To the question. “How can I help?” we now see the possibility of a deeper answer than we might once have expected. We can, of course, help through all that we do. But at the deepest level we help through who we are. We help, that is, by appreciating the connection between service and our own progress on the journey of awakening into a fuller sense of unity.

We work on ourselves, then, in order to help others. And we help others as a vehicle for working on ourselves.

In this recognition, we find new freedom and opportunity. External obstacles and old habits — our past experience of service — can now be dealt with in the broader context of our own growth. And each step we take out of the illusion of separateness, we now can see, will inevitably be a blessing to ourselves and all we are with.

In our initial impulse to help out, had we really anticipated so rich a path?

As we take to this path, however, we find it neither straight nor smooth. At moments we may become profoundly aware of our oneness with all things. Our sense of possibility expands. Could it be like this more often . . . more often than not?

But then some incident or situation arises and we are thrown back into the pain of separateness once again. At first this must shock us; we thought we were farther along. Yet, after a moment’s pause at the side of the road, a break for a little self-pity and self-recrimination, we have nothing to do but take up the journey once again. Though the road is circuitous, the transformation proceeds inevitably. Gradually we come to sense profound changes in who we are. Our hearts can open and our awareness expand only so far and so often before we must conclude that we are somehow more than we once believed.

How much more? This is for each of us to discover, walking the path at our own pace. The general direction, however, seems clear. Gradually, as our practice continues, the fact of our unity becomes more real and powerful to us than the belief in our separateness.

We may discover this in the course of ordinary daily work. In a demanding situation we may quietly affirm the fact of unity and suddenly see a breakthrough or insight follow as a result.

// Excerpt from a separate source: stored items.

(** The digits after an optional sign, and the prefix. *)
Definition sv_number (o : str_to_num_options) (is_signed is_neg : bool) (sv : list Z)
    : outcome (conversion (list Z)) :=
  let digits base found sv :=
    r ← digit_loop o base sv 0 found;
    match r with
    | inl (err, result) => Ok (err, None, Some result)
    | inr (result, found_digit, rest) => Ok (finish is_signed is_neg found_digit rest result)
    end in
  if (default 0 (head sv) =? 48) then
    match tail sv with
    | [] => Ok (E_STR_TO_NUM_OK, Some [], Some 0)
    | ch :: rest =>
        match prefix_base o ch with
        | Some (inl err) => fails err
        | Some (inr base) => digits base false rest
        | None => digits 8 true (ch :: rest)
        end
    end
  else digits (default_base o) false sv.

(** [sv_drop_front] past a sign and the test for the end. *)
Definition sv_after_sign (o : str_to_num_options) (is_signed is_neg : bool) (rest : list Z) :=
  match rest with
  | [] => fails E_STR_TO_NUM_NO_DIGITS
  | _ => sv_number o is_signed is_neg rest
  end.

Definition convert_sv_to_64int (sv : list Z) (o : str_to_num_options) (is_signed : bool)
    : outcome (conversion (list Z)) :=
  match sv with
  | [] => fails E_STR_TO_NUM_NO_DIGITS
  | _ =>
      sv ← (if skip_leading_whitespace o then skip_space sv else Ok sv);
      match sv with
      | [] => fails E_STR_TO_NUM_NO_DIGITS
      | ch :: rest =>
          if ch =? 45 then
            if negb is_signed then fails E_STR_TO_NUM_NEG_UNSIGNED else sv_after_sign o is_signed true rest
          else if ch =? 43 then
            if dont_allow_pos_sign o then fails E_STR_TO_NUM_UNALLOWED_POS_SIGN
            else sv_after_sign o is_signed false rest
          else sv_number o is_signed false sv
      end
  end.

Definition sv_to_unsigned (sv : list Z) (o : str_to_num_options) := convert_sv_to_64int sv o false.
Definition sv_to_signed (sv : list Z) (o : str_to_num_options) := convert_sv_to_64int sv o true.

(** *** C strings

    The memory from the string's pointer on, which has a terminator; [end_out] is the
    pointer stored, [None] for NULL. *)

Fixpoint cstr_skip_space (string : list Z) : outcome (option (list Z)) :=
  match string with
  | [] => Undef
  | ch :: rest =>
      s ← isspace ch;
      if s =? 0 then Ok (Some string)
      else match rest with
           | [] => Undef
           | next :: _ => if next =? 0 then Ok None else cstr_skip_space rest
           end
  end.

Fixpoint cstr_digit_loop (o : str_to_num_options) (base : Z) (string : list Z) (result : Z) (found_digit : bool)
    : outcome ((str_to_num_result * Z) + (Z * bool * option (list Z))) :=
  match string with
  | [] => Undef
  | ch :: rest =>
      if ch =? 0 then Ok (inr (result, found_digit, None)) else
      digit ← char_digit ch;
      if base <=? digit then
        if negb (dont_parse_to_end o) then Ok (inl (E_STR_TO_NUM_INVALID_CHAR, result))
        else Ok (inr (result, found_digit, Some string))
      else
        match check_mul_w 64 result base with
        | None => Ok (inl (E_STR_TO_NUM_OVERFLOW, u64 (result * base)))
        | Some product =>
            match check_add_w 64 product digit with
            | None => Ok (inl (E_STR_TO_NUM_OVERFLOW, u64 (product + digit)))
            | Some sum => cstr_digit_loop o base rest sum true
            end
        end
  end.

Definition cstr_number (o : str_to_num_options) (is_signed is_neg : bool) (string : list Z)
    : outcome (conversion (option (list Z))) :=
  let digits base found string :=
    r ← cstr_digit_loop o base string 0 found;
    match r with
    | inl (err, result) => Ok (err, None, Some result)
    | inr (result, found_digit, end_) => Ok (finish is_signed is_neg found_digit end_ result)
    end in
  if (default 0 (head string) =? 48) then
    match tail string with
    | [] => Undef
    | ch :: rest =>
        if ch =? 0 then Ok (E_STR_TO_NUM_OK, Some None, Some 0) else
        match prefix_base o ch with
        | Some (inl err) => fails err
        | Some (inr base) => digits base false rest
        | None => digits 8 true (ch :: rest)
        end
    end
  else digits (default_base o) false string.

(** [ch = *(++string)] and the test for the terminator after a sign. *)
Definition cstr_after_sign (o : str_to_num_options) (is_signed is_neg : bool) (rest : list Z) :=
  match rest with
  | [] => Undef
  | ch :: _ => if ch =? 0 then fails E_STR_TO_NUM_NO_DIGITS else cstr_number o is_signed is_neg rest
  end.

Definition convert_cstr_to_64int (string : list Z) (o : str_to_num_options) (is_signed : bool)
    : outcome (conversion (option (list Z))) :=
  match string with
  | [] => Undef
  | ch :: _ =>
      if ch =? 0 then fails E_STR_TO_NUM_NO_DIGITS else
      skipped ← (if skip_leading_whitespace o then cstr_skip_space string else Ok (Some string));
      match skipped with
      | None => fails E_STR_TO_NUM_NO_DIGITS
      | Some [] => Undef
      | Some (ch :: rest) =>
          if ch =? 45 then
            if negb is_signed then fails E_STR_TO_NUM_NEG_UNSIGNED else cstr_after_sign o is_signed true rest
          else if ch =? 43 then
            if dont_allow_pos_sign o then fails E_STR_TO_NUM_UNALLOWED_POS_SIGN
            else cstr_after_sign o is_signed false rest
          else cstr_number o is_signed false (ch :: rest)
      end
  end.

Definition cstr_to_unsigned (string : list Z) (o : str_to_num_options) := convert_cstr_to_64int string o false.
Definition cstr_to_signed (string : list Z) (o : str_to_num_options) := convert_cstr_to_64int string o true.

(** [strtoul]; storing through a NULL [endptr] is undefined. *)
Definition strtoul_options (base : Z) : str_to_num_options :=
  let mk db b2 b8 b10 b16 xb xB xo := StrToNum db b2 b8 b10 b16 false true true xb xB xo true false
    false false false false false false in
  match base with
  | 0 => mk 10 false false false false true true true
  | 2 => mk 2 false true true true false false true
  | 8 => mk 8 true false true true true true false
  | 10 => mk 10 true true false true true true true
  | 16 => mk 16 true true true false true true true
  | _ => mk base true true true true true true true
  end.
Definition strtoul (string : list Z) (endptr_null : bool) (base : Z) : outcome Z :=
  '(code, end_, result) ← cstr_to_unsigned string (strtoul_options base);
  match end_ with
  | Some _ => if endptr_null then Undef else
              Ok (match code, result with E_STR_TO_NUM_OK, Some r => r | _, _ => 2 ^ 64 - 1 end)
  | None => Ok (2 ^ 64 - 1)
  end.

(** ** Printing *)

Record num_to_str_options := NumToStr {
  include_prefix : bool; include_pos_sign : bool; capitalize : bool; capitalize_prefix : bool;
  use_0_octal_prefix : bool }.

Definition MAX_BINARY_CONVERT_CAP : Z := 68.
Definition MAX_OCTAL_CONVERT_CAP : Z := 26.
Definition MAX_DECIMAL_CONVERT_CAP : Z := 22.
Definition MAX_HEXADECIMAL_CONVERT_CAP : Z := 20.
Definition MAX_ALPHABETIC_CONVERT_CAP : Z := 20.
Definition MAX_CONVERT_CAP : Z := MAX_BINARY_CONVERT_CAP.

(** [buffer[i] = ch] *)
Definition put (i ch : Z) (buffer : list Z) : outcome (list Z) :=
  if (0 <=? i) && (i <? Z.of_nat (length buffer)) then Ok (<[Z.to_nat i:=ch]> buffer) else Undef.
Definition char_at (chars : list Z) (d : Z) : outcome Z :=
  if (0 <=? d) && (d <? 36) then match chars !! Z.to_nat d with Some c => Ok c | None => Undef end else Undef.

Section Print.
Context (base : Z) (o : num_to_str_options).
Definition digit_chars : list Z :=
  if capitalize o then get_alphanumeric_upper_string else get_alphanumeric_lower_string.

(** The digits of [number], the last one at index [i]; the index of the first. *)
Fixpoint positive_loop (fuel : nat) (number i : Z) (buffer : list Z) : outcome (Z * list Z) :=
  ch ← char_at digit_chars (number mod base);
  buffer ← put i ch buffer;
  if number <? base then Ok (i, buffer)
  else match fuel with
       | O => Diverge
       | S fuel => positive_loop fuel (number / base) (u8 (i - 1)) buffer
       end.

(** The block that adds the prefix. *)
Definition add_prefix (i : Z) (buffer : list Z) : outcome (Z * list Z) :=
  if include_prefix o then
    buffer ← put (i - 2) 48 buffer;
    '(i, buffer) ←
      match base with
      | 2 => buffer ← put (i - 1) (if capitalize_prefix o then 66 else 98) buffer; Ok (i, buffer)
      | 8 => if negb (use_0_octal_prefix o)
             then buffer ← put (i - 1) (if capitalize_prefix o then 79 else 111) buffer; Ok (i, buffer)
             else Ok (u8 (i + 1), buffer)
      | 16 => buffer ← put (i - 1) (if capitalize_prefix o then 88 else 120) buffer; Ok (i, buffer)
      | 36 => buffer ← put (i - 1) (if capitalize_prefix o then 65 else 97) buffer; Ok (i, buffer)
      | _ => Ok (i, buffer)
      end;
    Ok (u8 (i - 2), buffer)
  else Ok (i, buffer).

(** [LOOP_OVER_POSITIVE_INT] *)
Definition loop_over_positive_int (number i : Z) (buffer : list Z) : outcome (Z * list Z) :=
  buffer ← put (i + 1) 0 buffer;
  '(i, buffer) ← positive_loop 64 number i buffer;
  '(i, buffer) ← add_prefix i buffer;
  if include_pos_sign o
  then let i := u8 (i - 1) in buffer ← put i 43 buffer; Ok (i, buffer)
  else Ok (i, buffer).

(** The loop of [LOOP_OVER_SIGNED_INT]; division and remainder round towards zero. *)
Fixpoint negative_loop (fuel : nat) (number i : Z) (buffer : list Z) : outcome (Z * list Z) :=
  ch ← char_at digit_chars (0 - Z.rem number base);
  buffer ← put i ch buffer;
  let i := u8 (i - 1) in
  if 0 - base <? number then Ok (i, buffer)
  else
    let number := Z.quot number base in
    if number =? 0 then Ok (i, buffer)
    else match fuel with
         | O => Diverge
         | S fuel => negative_loop fuel number i buffer
         end.

Definition loop_over_signed_int (number i : Z) (buffer : list Z) : outcome (Z * list Z) :=
  if number <? 0 then
    buffer ← put (i + 1) 0 buffer;
    '(i, buffer) ← negative_loop 64 number i buffer;
    '(i, buffer) ← add_prefix i buffer;
    buffer ← put i 45 buffer;
    Ok (i, buffer)
  else loop_over_positive_int number i buffer.

(** The view is from the index of the first character to [final_index]. *)
Definition unsigned_final_index : Z :=
  match base with
  | 2 => MAX_BINARY_CONVERT_CAP - 1
  | 8 => MAX_OCTAL_CONVERT_CAP - 1
  | 10 => MAX_DECIMAL_CONVERT_CAP - 1
  | 16 => MAX_HEXADECIMAL_CONVERT_CAP - 1
  | 36 => MAX_CONVERT_CAP
  | _ => 0
  end.
Definition signed_final_index : Z :=
  match base with
  | 36 => MAX_ALPHABETIC_CONVERT_CAP - 1
  | _ => unsigned_final_index
  end.
Definition unsigned_to_string_view (number : Z) (buffer : list Z) : outcome (Z * Z * list Z) :=
  let final_index := unsigned_final_index in
  '(i, buffer) ← loop_over_positive_int number (u8 (final_index - 1)) buffer;
  Ok (i, final_index, buffer).
Definition signed_to_string_view (number : Z) (buffer : list Z) : outcome (Z * Z * list Z) :=
  let final_index := signed_final_index in
  '(i, buffer) ← loop_over_signed_int number (u8 (final_index - 1)) buffer;
  Ok (i, final_index, buffer).
End Print.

Or we may come to recognize how our relationship with others has altered; how much more aware we are now of what we have in common than what once seemed to have set us apart.

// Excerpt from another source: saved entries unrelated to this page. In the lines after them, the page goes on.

Lemma parse_printf_fine : cbo_size = 0 \/ pow2_64 cbo_size -> mem_ok m0 -> sink_inv s0 m0 ->
  fine (fun r => good (snd (fst r)) (snd r)) (parse_printf a cbo_size fuel lit buffer m0 s0 fmt args0).
Proof.
  intros Hc Hm Hi. unfold parse_printf. destruct (p_buffer PL) as (B0 & B1).
  destruct (bzero_spec a cbo_size m0 buffer (MAX_CONVERT_CAP + 3)) as (m1 & -> & F); [unfold MAX_CONVERT_CAP, MAX_BINARY_CONVERT_CAP; lia|exact Hc|].
  cbn [mbind outcome_bind]. assert (G0 : good m0 s0) by (unfold good; auto).
  assert (G1 : good m1 s0).
  { apply (good_array m0 s0 m1 G0); [eapply filled_ok; [exact Hm| |exact F]; unfold is_u; lia|].
    intros x Hx. rewrite F. wcase; [contradiction|reflexivity]. }
  assert (Hf : inside fmt) by (unfold inside; lia).
  apply printf_loop_fine; auto; [intros v; auto|unfold next_ok; auto|apply inside_fuel, Hf].
Qed.
End Safe.

(** ** The buffer of lib/format.c *)

Definition buffer_outside (mb : mutable_buffer) (x : Z) : Prop := ~ (mb_begin mb <= x < mb_end mb).

Lemma buffer_char_safe a i mb m ch n c : mb_wf mb -> mem_ok m -> 0 <= ch < 256 -> 0 <= n < 2 ^ 32 ->
  exists k c' m' mb', buffer_char_callback a i m mb ch n c = Ok (k, c', m', mb') /\ mb_wf mb' /\ mem_ok m' /\ is_u32 k /\
    (mb_begin mb' = mb_begin mb /\ mb_end mb' = mb_end mb) /\ (forall x, buffer_outside mb x -> m' x = m x).
Proof.
  intros W Hm Hc Hn. unfold buffer_char_callback, mbuffer_append_byte.
  destruct (preprocess_for_append_spec mb n W ltac:(lia)) as (E & W' & K). rewrite E.
  destruct W as (? & ? & ? & ? & ?). set (k := Z.min _ _) in *.
  destruct (memset_spec a m (mb_begin mb + mb_index mb) ch k K Hc) as (m' & -> & F). cbn [mbind outcome_bind].
  eexists k, _, m', _. split; [reflexivity|]. split; [exact W'|]. split; [eapply filled_ok; eauto; unfold is_u; lia|]. split; [unfold is_u; lia|]. split; [auto|].
  unfold buffer_outside. intros x Hx. rewrite F. wcase; [lia|reflexivity].
Qed.
(** A view outside the buffer can be copied to its end. *)
Lemma outside_fw_safe mb sv k : mb_wf mb -> 0 <= sv_length sv ->
  (forall x, sv_begin sv <= x < sv_begin sv + sv_length sv -> buffer_outside mb x) ->
  k <= sv_length sv -> k <= mb_end mb - (mb_begin mb + mb_index mb) ->
  fw_safe (mb_begin mb + mb_index mb) (sv_begin sv) k.
Proof.
  unfold buffer_outside, fw_safe. intros (? & ? & ? & ? & ?) Hl Hx Hk1 Hk2.
  assert (D : sv_length sv = 0 \/ sv_begin sv + sv_length sv <= mb_begin mb \/ mb_end mb <= sv_begin sv \/
    mb_begin mb = mb_end mb).
  { destruct (Z.eq_dec (sv_length sv) 0); [auto|]. destruct (Z.eq_dec (mb_begin mb) (mb_end mb)); [auto|].
    destruct (Z.lt_ge_cases (sv_begin sv) (mb_begin mb)).
    - destruct (Z.le_gt_cases (sv_begin sv + sv_length sv) (mb_begin mb)); [auto|].
      exfalso. apply (Hx (mb_begin mb)); lia.
    - destruct (Z.le_gt_cases (mb_end mb) (sv_begin sv)); [auto|]. exfalso. apply (Hx (sv_begin sv)); lia. }
  lia.
Qed.
Lemma buffer_sv_safe a i mb m sv c : mb_wf mb -> mem_ok m -> 0 <= sv_length sv < 2 ^ 32 ->
  (forall x, sv_begin sv <= x < sv_begin sv + sv_length sv -> buffer_outside mb x) ->
  exists k c' m' mb', buffer_sv_callback a i m mb sv c = Ok (k, c', m', mb') /\ mb_wf mb' /\ mem_ok m' /\ is_u32 k /\
    (mb_begin mb' = mb_begin mb /\ mb_end mb' = mb_end mb) /\ (forall x, buffer_outside mb x -> m' x = m x).
Proof.
  intros W Hm Hl Hx. unfold buffer_sv_callback, mbuffer_append_sv, mbuffer_append_data.
  destruct (preprocess_for_append_spec mb (sv_length sv) W ltac:(lia)) as (E & W' & K). rewrite E.
  pose proof W as (? & ? & ? & ? & ?). set (k := Z.min _ _) in *.
  destruct (memcpy_spec a m (mb_begin mb + mb_index mb) (sv_begin sv) k Hm K) as (m' & -> & C);
    [apply (outside_fw_safe mb sv k); auto; lia|].
  cbn [mbind outcome_bind]. eexists k, _, m', _. split; [reflexivity|]. split; [exact W'|].
  split; [eapply copied_ok; eauto|]. split; [unfold is_u; lia|]. split; [auto|].
  unfold buffer_outside. intros x Hn. rewrite C. wcase; [lia|reflexivity].
Qed.
(** The buffer from [b] to [e] as a sink. *)
Definition buffer_inv (b e : Z) (mb : mutable_buffer) (_ : mem) : Prop := mb_wf mb /\ mb_begin mb = b /\ mb_end mb = e.
Definition buffer_sink_safe (a : arch) (b e : Z) : @SinkSafe mutable_buffer (buffer_sink a).
Proof.
  refine {| outside := fun _ x => ~ (b <= x < e); sink_inv := buffer_inv b e |}.
  - auto.
  - intros i mb m ch n c (W & Eb & Ee) Hm Hc Hn. destruct (buffer_char_safe a i mb m ch n c W Hm Hc Hn) as (k & c' & m' & mb' & E & W' & M' & U & B & K).
    exists k, c', m', mb'. unfold buffer_inv, buffer_outside in *. rewrite Eb, Ee in *. split_and?; auto; intuition.
  - intros i mb m sv c (W & Eb & Ee) Hm Hl Hx. destruct (buffer_sv_safe a i mb m sv c W Hm Hl) as (k & c' & m' & mb' & E & W' & M' & U & B & K).
    + unfold buffer_outside. rewrite Eb, Ee. exact Hx.
    + exists k, c', m', mb'. unfold buffer_inv, buffer_outside in *. rewrite Eb, Ee in *. split_and?; auto; intuition.
Defined.


(** *** A memory for examples: the literals from 1000 on, a string at 1100, the format at
    2000, the local array at 3000 and the buffer at 4000 *)

Definition demo_lit (t : string) : Z :=
  if String.eqb t "(null)" then 1000 else if String.eqb t "(nil)" then 1010
  else if String.eqb t "0b" then 1020 else if String.eqb t "0B" then 1030
  else if String.eqb t "0x" then 1040 else if String.eqb t "0X" then 1050 else 1060.
Definition put_string (m : mem) (p : Z) (t : string) : mem := write_bytes m p (chars_of t ++ [0]).
Definition demo_mem (fmt : string) : mem :=
  put_string (put_string (foldl (fun m t => put_string m (demo_lit t) t) (fun _ => 0) literals) 1100 "hello") 2000 fmt.
Definition demo_format (cap : Z) (fmt : string) (args : va_list) : option (Z * list Z) :=
  match vformat_to_buffer x86_64 0 300 demo_lit 3000 (demo_mem fmt) 4000 cap 2000 args with
  | Ok (n, m, mb) => Some (n, mb_contents m mb)
  | _ => None
  end.

Lemma put_string_ok m p t : mem_ok m -> mem_ok (put_string m p t).
Proof.
  intros Hm. apply write_bytes_ok; [exact Hm|]. apply Forall_app. split; [|repeat constructor; unfold is_u; lia].
  unfold chars_of. apply List.Forall_map, List.Forall_forall. intros c _. destruct c as [[] [] [] [] [] [] [] []]; vm_compute; split; congruence.
Qed.
Lemma demo_text_ok fmt : mem_ok (demo_mem fmt).
Proof. unfold demo_mem. cbn [foldl literals]. repeat apply put_string_ok. intros x. unfold is_u. lia. Qed.

Lemma demo_steady cap args x : (forall p, VOut p ∈ args -> 5000 <= p) -> 0 <= x < 3000 ->
  @steady mutable_buffer _ (buffer_sink_safe x86_64 4000 (4000 + cap)) 3000 (MB 4000 (4000 + cap) 0) args x.
Proof.
  intros Ho Hx. unfold steady, in_array, is_out, MAX_CONVERT_CAP, MAX_BINARY_CONVERT_CAP. cbn.
  split; [lia|]. split; [lia|]. intros (p & Hp & Hxp). specialize (Ho p Hp). lia.
Qed.
Lemma demo_placed cap fmt args : 0 <= cap <= 1000 -> (String.length fmt <= 200)%nat ->
  cstr (demo_mem fmt) 2000 (chars_of fmt) -> cstr (demo_mem fmt) 1100 (chars_of "hello") ->
  (forall p, VStr p ∈ args -> p = 0 \/ p = 1100) -> (forall p, VOut p ∈ args -> 5000 <= p) ->
  @placed mutable_buffer _ (buffer_sink_safe x86_64 4000 (4000 + cap)) 300 demo_lit 3000 (demo_mem fmt) (MB 4000 (4000 + cap) 0)
    args 2000 (chars_of fmt).
Proof.
  intros Hc Hf C1 C2 Hs Ho.
  pose proof (length_chars_of fmt) as Hl.
  split.
  - unfold MAX_CONVERT_CAP, MAX_BINARY_CONVERT_CAP. lia.
  - unfold in_array, MAX_CONVERT_CAP, MAX_BINARY_CONVERT_CAP. cbn. lia.
  - intros x (p & Hp & Hx). specialize (Ho p Hp). unfold in_array, MAX_CONVERT_CAP, MAX_BINARY_CONVERT_CAP. cbn. lia.
  - split; [exact C1|]. split; [lia|]. intros x Hx. apply demo_steady; [exact Ho|lia].
  - assert (L : Forall (fun t => 1000 <= demo_lit t /\ demo_lit t + Z.of_nat (String.length t) < 1100) literals)
      by (repeat constructor; vm_compute; discriminate).
    rewrite list.Forall_forall in L. intros t x Ht Hx. specialize (L t Ht). cbn beta in L. apply demo_steady; [exact Ho|lia].
  - intros p Hp. destruct (Hs p Hp) as [->| ->]; [auto|right]. exists (chars_of "hello"). split; [exact C2|].
    cbn. split; [lia|]. intros x Hx. apply demo_steady; [exact Ho|lia].
Qed.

Or we may experience moments of enlightenment or revelation which defy description. These may be more difficult for us to understand. They may happen instantaneously, and then become less vivid, and fade away. But their impact is such that they are never forgotten, and everything thereafter looks different. In referring to these transcendent moments, some speak of having lost a sense of the individual self altogether, or of having come to see, with undeniable certainty, that who we are is Spirit, beyond form. From such a vantage point, however it is described, separateness is seen to be a creation of mind. All really is One. Such is the testimony, in any case, of what has been “seen.”

It is out of these transformative experiences that we find ourselves able to accept a number of seeming paradoxes. We are in the world but not of the world. We are a part of what is formless but we are in form. We exist beyond the polarities of positive and negative, dark and light, good and evil, pleasure and pain, yin and yang; but we function under their cloak as well. Even our perspective on separateness has changed. For while it may indeed be a “delusion of consciousness,” even this delusion seems part of a greater order. It seems to be in the way of things that we develop our initial identification with a separate self and go on to get lost in it. It seems also to be in the way of things that we ultimately come to appreciate this predicament and go on to resolve it. We do so, however, not by returning to an innocence which existed before we felt ourselves to be separate. Rather we grow toward integration, a balance in which we can work within our separateness while resting in the greater unity which lies beyond it.

Separateness is there . . . to be awakened out of. Service is a perfect vehicle for this awakening.

We look at our present condition now with great compassion for ourselves and for the work we have taken on. We see the beauty of our humanity in the light of our divinity. From this vision comes a fullness of heart and a profound willingness and eagerness to come to one another’s support.